Monday, October 22, 2007

the end and the beginning

honestly i hate it when people say they are taking a break from blogging... now hate is a pretty strong word you might be thinking.. but it proves my point. i am hating pretty much everything these days. i am doing damage to myself and especially those closest to me. i am tired of having nothing good to blog about because i can't seem to find much good in anything these days. i am going on a journey and exploration to find me again... need to find me before i move on... need a bit of truth to carry out each day. so i'm taking a little break.. not from you (i'll be reading) but just needing to remember how much good there is in my life and remember joy again. it won't be a long break... if i have something to blog about i will... i just need to learn how to communicate with the here and now instead of hide behind my keyboard. wish me peace, light, wisdom and joy on my journey.

8 comments:

kelly ens said...

Heather,
thanks for your vulnerability in your last post; i know i appreciate it.
i hope your little break brings clarity of mind, peace and joy. will be praying for you.

Eva said...

I do wish you all of those things. I hope the break helps you find what you need and want.

Tam said...

Heather I think it's great that you're being so honest. praying that you find true happiness!

Anonymous said...

I felt a world of difference in myself after my little blog break. I find that I get too worked up about how people respond to me on the blog and I had to learn about who I was outside of the views of other people and their expectations. And it was good for me to just be in the moment instead of constantly thinking about how to "write" about being in the moment.
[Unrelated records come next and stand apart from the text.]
(** Every buffer is a sequence of elements and such a rest. *)
Lemma elements_of buf : Forall byte_range buf ->
  exists els rest, buf = encode_all els ++ rest /\ Forall element_ok els /\ truncated rest.
Proof.
  remember (length buf) as n eqn:Hn. assert (length buf <= n)%nat as Hle by lia. clear Hn. revert buf Hle.
  induction n as [|n IH]; intros buf Hle Hb.
  - exists [], buf. destruct buf; [done|cbn in Hle; lia].
  - destruct buf as [|id [|len data]]; [by exists [], []|by exists [], [id]|].
    apply Forall_cons in Hb as [_ [Hlen Hb]%Forall_cons]. unfold byte_range in Hlen.
    destruct (Z.ltb_spec (Z.of_nat (length data)) len) as [Hlt|Hge]; [by exists [], (id :: len :: data)|].
    destruct (IH (drop (Z.to_nat len) data)) as (els & rest & E & Hels & Ht); [rewrite length_drop; cbn in Hle; lia|by apply Forall_drop|].
    exists ((id, take (Z.to_nat len) data) :: els), rest. split_and!; [|constructor; [unfold element_ok; cbn; rewrite length_take; lia|done]|done].
    unfold encode_all. cbn [fmap list_fmap concat encode fst snd app]. rewrite length_take, <- app_assoc. fold (encode_all els). rewrite <- E, take_drop.
    do 2 f_equal. lia.
Qed.

(** The offset of the first element with the identifier [key]. *)
Fixpoint find_element (key : Z) (els : list element) (off : Z) : option Z :=
  match els with
  | [] => None
  | e :: els' => if fst e =? key then Some off else find_element key els' (off + Z.of_nat (length (encode e)))
  end.

Lemma zget_app {A} (pre : list A) x post : zget (pre ++ x :: post) (Z.of_nat (length pre)) = Some x.
Proof. unfold zget. rewrite (proj2 (Z.leb_le 0 _)), Nat2Z.id by lia. apply list_lookup_middle. done. Qed.
Lemma zget_app_next {A} (pre : list A) x y post : zget (pre ++ x :: y :: post) (Z.of_nat (length pre) + 1) = Some y.
Proof.
  replace (Z.of_nat (length pre) + 1) with (Z.of_nat (length (pre ++ [x]))) by (rewrite length_app; cbn; lia).
  replace (pre ++ x :: y :: post) with ((pre ++ [x]) ++ y :: post) by (by rewrite <- app_assoc). apply zget_app.
Qed.

Lemma truncated_parse pre rest key fuel :
  truncated rest -> (2 <= fuel)%nat ->
  parse_tlvs_loop fuel (pre ++ rest) (Z.of_nat (length pre)) (Z.of_nat (length rest)) key = Some None.
Proof.
  intros Ht Hf. destruct fuel as [|[|fuel]]; [lia..|]. cbn [parse_tlvs_loop]. destruct rest as [|id [|len data]]; [done|done|].
  rewrite (proj2 (Z.leb_le 2 _)) by (cbn [length]; lia). rewrite zget_app_next, zget_app. cbn [mbind option_bind].
  rewrite (proj2 (Z.leb_gt (len + 2) _)) by (cbn [truncated length] in *; lia). rewrite andb_false_r.
  by rewrite (proj2 (Z.leb_gt 2 _)) by (cbn [truncated length] in *; lia).
Qed.

(** The state of the loops behind an element. *)
Lemma skip_element {A} (f : list Z -> Z -> Z -> A) pre id (data post : list Z) :
  f (pre ++ id :: Z.of_nat (length data) :: data ++ post) (Z.of_nat (length pre) + (Z.of_nat (length data) + 2))
    (Z.of_nat (length (id :: Z.of_nat (length data) :: data ++ post)) - (Z.of_nat (length data) + 2)) =
  f ((pre ++ encode (id, data)) ++ post) (Z.of_nat (length (pre ++ encode (id, data)))) (Z.of_nat (length post)).
Proof. rewrite <- app_assoc. cbn [encode fst snd app length]. rewrite !length_app. cbn [encode fst snd length]. f_equal; lia. Qed.

Lemma parse_elements pre els rest key fuel :
  Forall element_ok els -> truncated rest -> (length els + 2 <= fuel)%nat ->
  parse_tlvs_loop fuel (pre ++ encode_all els ++ rest) (Z.of_nat (length pre)) (Z.of_nat (length (encode_all els ++ rest))) key =
    Some (find_element key els (Z.of_nat (length pre))).
Proof.
  intros H Ht. revert pre fuel. induction H as [|[id data] els He _ IH]; intros pre fuel Hf; [by apply truncated_parse|].
  destruct fuel as [|fuel]; [cbn in Hf; lia|]. cbn [parse_tlvs_loop find_element fst]. unfold encode_all. cbn [fmap list_fmap concat]. fold (encode_all els).
  rewrite <- app_assoc. unfold encode at 1 2 3 4 5 6. cbn [fst snd app].
  rewrite (proj2 (Z.leb_le 2 _)) by (cbn [length]; lia). rewrite zget_app_next, zget_app. cbn [mbind option_bind].
  rewrite (proj2 (Z.leb_le (_ + 2) _)) by (cbn [length]; rewrite !length_app; lia). rewrite andb_true_r. destruct (id =? key); [done|].
  rewrite (skip_element (fun b e n => parse_tlvs_loop fuel b e n key)), IH by (cbn in Hf; lia). by rewrite length_app, Nat2Z.inj_add.
Qed.

(** Elements in ascending order of their identifiers. *)
Definition ascending (els : list element) : Prop := StronglySorted (fun a b => fst a <= fst b) els.

Lemma find_above key els off : Forall (fun e => key < fst e) els -> find_element key els off = None.
Proof. intros H. revert off. induction H as [|e els He _ IH]; intros off; [done|]. cbn. rewrite (proj2 (Z.eqb_neq _ _)) by lia. apply IH. Qed.

Lemma truncated_ordered pre rest key fuel :
  truncated rest -> (2 <= fuel)%nat ->
  parse_ordered_loop fuel (pre ++ rest) (Z.of_nat (length pre)) (Z.of_nat (length rest)) key = Some None.
Proof.
  intros Ht Hf. destruct fuel as [|[|fuel]]; [lia..|]. cbn [parse_ordered_loop]. destruct rest as [|id [|len data]]; [done|done|].
  rewrite (proj2 (Z.leb_le 2 _)) by (cbn [length]; lia). rewrite zget_app_next, zget_app. cbn [mbind option_bind].
  destruct (key <? id); [done|]. rewrite (proj2 (Z.leb_gt (len + 2) _)) by (cbn [truncated length] in *; lia). rewrite andb_false_r.
  by rewrite (proj2 (Z.leb_gt 2 _)) by (cbn [truncated length] in *; lia).
Qed.

Lemma ordered_elements pre els rest key fuel :
  Forall element_ok els -> ascending els -> truncated rest -> (length els + 2 <= fuel)%nat ->
  parse_ordered_loop fuel (pre ++ encode_all els ++ rest) (Z.of_nat (length pre)) (Z.of_nat (length (encode_all els ++ rest))) key =
    Some (find_element key els (Z.of_nat (length pre))).
Proof.
  intros H Hs Ht. revert pre fuel Hs. induction H as [|[id data] els He _ IH]; intros pre fuel Hs Hf; [by apply truncated_ordered|].
  apply StronglySorted_inv in Hs as [Hs Ha]. cbn [fst] in Ha.
  destruct fuel as [|fuel]; [cbn in Hf; lia|]. cbn [parse_ordered_loop find_element fst]. unfold encode_all. cbn [fmap list_fmap concat]. fold (encode_all els).
  rewrite <- app_assoc. unfold encode at 1 2 3 4 5 6. cbn [fst snd app].
  rewrite (proj2 (Z.leb_le 2 _)) by (cbn [length]; lia). rewrite zget_app_next, zget_app. cbn [mbind option_bind].
  destruct (Z.ltb_spec key id) as [Hlt|Hge].
  { rewrite (proj2 (Z.eqb_neq id key)), find_above by (lia || (eapply Forall_impl; [exact Ha|]; cbn; lia)). done. }
  rewrite (proj2 (Z.leb_le (_ + 2) _)) by (cbn [length]; rewrite !length_app; lia). rewrite andb_true_r. destruct (id =? key); [done|].
  rewrite (skip_element (fun b e n => parse_ordered_loop fuel b e n key)), IH by (done || (cbn in Hf; lia)). by rewrite length_app, Nat2Z.inj_add.
Qed.

Lemma encode_all_length els rest : (2 * length els <= length (encode_all els ++ rest))%nat.
Proof. rewrite length_app. unfold encode_all. induction els as [|e els IH]; [cbn; lia|]. cbn [fmap list_fmap concat]. rewrite length_app. cbn [encode length] in *. lia. Qed.

(** C25: Whatever bytes a frame holds, [bcm_parse_tlvs] reads inside the buffer,
    ends, and returns the first element with the identifier that lies in the
    buffer completely, or nothing if there is none; where the identifiers ascend,
    [bcm_parse_ordered_tlvs] returns the same. *)
Theorem parse_tlvs_correct buf key :
  Forall byte_range buf ->
  exists els rest, buf = encode_all els ++ rest /\ Forall element_ok els /\ truncated rest /\
    bcm_parse_tlvs buf (Z.of_nat (length buf)) key = Some (find_element key els 0) /\
    (ascending els -> bcm_parse_ordered_tlvs buf (Z.of_nat (length buf)) key = Some (find_element key els 0)).
Proof.
  intros Hb. destruct (elements_of buf Hb) as (els & rest & -> & Hels & Ht). exists els, rest. pose proof (encode_all_length els rest) as Hl.
  destruct els as [|e els].
  - split_and!; try done; [|intros _].
    + destruct rest as [|id [|len data]]; [done|done|]. apply (truncated_parse []); [done|cbn; lia].
    + destruct rest as [|id [|len data]]; [done|done|]. apply (truncated_ordered []); [done|cbn; lia].
  - split_and!; try done; [|intros Ha].
    + apply (parse_elements []); try done. rewrite Nat2Z.id. cbn [length] in *. lia.
    + apply (ordered_elements []); try done. rewrite Nat2Z.id. cbn [length] in *. lia.
Qed.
I hope you find what you need in your break. Take care and I look forward to your thoughts when you get back to this space.

Marcy said...

you go girl! (hee hee). Do whatever it takes!

valerie said...

you do whatever you need to do. I'll just consider myself blessed to still be able to connect with you IRL at the Shoppe on Thursdays...keep working on your journey...it'll be worth the trip :)

anita said...

wishing you all the happiness your heart can hold. i'm still looking forward to sharing a mocha with you! :)

Stacie said...

Do what you need to do to feel happier. We'll be here when you get back.